Coronavirus is last straw for many institutions, which have struggled for years. About 100 Catholic schools in the United States have announced in recent weeks that they won’t reopen this fall.
We’re not talking about schools that decided to continue online learning rather than in-person instruction because of the coronavirus pandemic. We’re talking about just not reopening. Closing for good.
Already facing difficulties, many Catholic schools have found the pandemic to be the last straw.
The National Catholic Education Association said that the closures will reduce the number of Catholic K-12 schools in the United States to about 6,000, down from more than 11,000 in 1970. Overall enrolment has plummeted from more than 5 million in the 1960s to about 1.7 million now.
It’s mostly elementary schools that are shutting down this year, but so are some “venerable and beloved high schools,” reported the Associated Press. That includes the Institute of Notre Dame, a girls’ school in Baltimore founded in 1847, whose alumnae include Nancy Pelosi, Speaker of the House in the United States House of Representatives; Immaculate Conception Cathedral School of Memphis, Tennessee, where Priscilla Beaulieu finished her senior year while dating husband-to-be Elvis Presley.
Nostalgia aside, the closures are bound to negatively impact some communities where the need is greatest. Mary Pat Donoghue, executive director of the Catholic Education office of the United States Conference of Catholic Bishops, told AP that the impact would be particularly severe in low-income inner-city neighborhoods, where African-Americans and Hispanics make up the lion’s share of the student body.
“No one in the non-public school sector has done better there than Catholic schools,” Donoghue said. The AP story continued:
Donoghue said many families have recently lost jobs and feel they can no longer pay tuitions averaging nearly $5,000 for elementary schools and more than $11,000 for high schools. Meanwhile, parishes that operate many of the schools lost much of their weekly collections after in-person services were halted.
Another factor: Spring is the prime season for school fund-raisers, and many of those events had to be cancelled.
Sister Dale McDonald, public policy director of the NCEA, added that uncertainty is contributing to the problem. Will social-distancing requirements mean fewer enrollees? “Superintendents want to know what they’re getting into,” she said. “Parents don’t want to commit to what they don’t know. It’s a huge mess.”
In a June 12 letter to Catholics in the Archdiocese of New York, Cardinal Timothy M. Dolan, wrote that even before the pandemic, the archdiocese had to support many parishes, schools, and other institutions that were unable to make it on their own. Dolan said that many parents have been unable to make tuition payments since February, due to loss of income because of layoffs, unemployment, or a drop in wages.
“Many of our generous supporters, like the Inner-City Scholarship Fund, and the Alfred E. Smith Foundation, stepped forward to help bridge the gap for the remainder of the school year,” the cardinal said. “But, many of our schools have very few students registered for this September, as struggling families are unable to afford tuition, even with our scholarships, and we may be looking at a significant number of school closures, something we work very hard to avoid.”
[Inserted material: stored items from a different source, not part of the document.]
Lemma str_of_Z_no_cr n : has_char cr (str_of_Z n) = false.
Proof.
  assert (forall w m, has_char cr (fixed_width w m) = false) as H.
  { intros w m. apply (str_all_no_char is_digit); [done|apply fixed_width_digits]. }
  unfold str_of_Z. destruct (n <? 0); [rewrite has_char_app|]; by rewrite H.
Qed.

Lemma iterencode_no_cr repr st v :
  has_char cr (item_separator st) = false -> has_char cr (key_separator st) = false -> json_ok repr v = true ->
  forall level, has_char cr (iterencode repr st level v) = false.
Proof.
  intros Hsep Hkey.
  assert (forall level o c ts, has_char cr o = false -> has_char cr c = false -> Forall (fun t => has_char cr t = false) ts ->
            has_char cr (bracket st level o c ts) = false) as Hbracket.
  { intros level o c ts Ho Hc Hts. unfold bracket. destruct ts as [|t ts]; [by rewrite has_char_app, Ho|].
    rewrite !has_char_app, Ho, Hc, !newline_indent_no_cr, join_no_char; [done| |done].
    by rewrite has_char_app, Hsep, newline_indent_no_cr. }
  induction v as [|b|n|y|s|l IH|d IH] using pyval_nested_ind; intros Hv level; cbn [iterencode]; cbn in Hv.
  - done.
  - by destruct b.
  - apply str_of_Z_no_cr.
  - unfold float_ok in Hv. apply andb_true_iff in Hv as [Hv _]. by apply (str_all_no_char float_char).
  - apply encode_string_no_cr.
  - apply Hbracket; [done..|]. apply Forall_map. rewrite forallb_forall in Hv. rewrite Forall_forall in IH |- *.
    intros v Hin. apply IH; [done|]. apply Hv. by apply list_elem_of_In.
  - apply andb_true_iff in Hv as [_ Hv]. apply Hbracket; [done..|]. rewrite order_items_map, map_map. apply Forall_map.
    rewrite forallb_forall in Hv. rewrite Forall_forall in IH |- *. intros kv Hin. cbn [fst snd].
    rewrite order_items_perm in Hin. rewrite !has_char_app, encode_string_no_cr, Hkey. apply IH; [done|]. apply Hv. by apply list_elem_of_In.
Qed.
Neal McCluskey, the director of the Center for Educational Freedom at the Cato Institute, said the trend will be felt by public school systems. “The same thing that is causing private schools to go out of business — a bad economy driven by COVID-19 — is also going to really take a shot at public school budgets,” McCluskey told Education Week. “With all these closures, we’ll have a whole bunch of kids the [public schools] now need to educate … so it’s going to stretch resources even thinner.”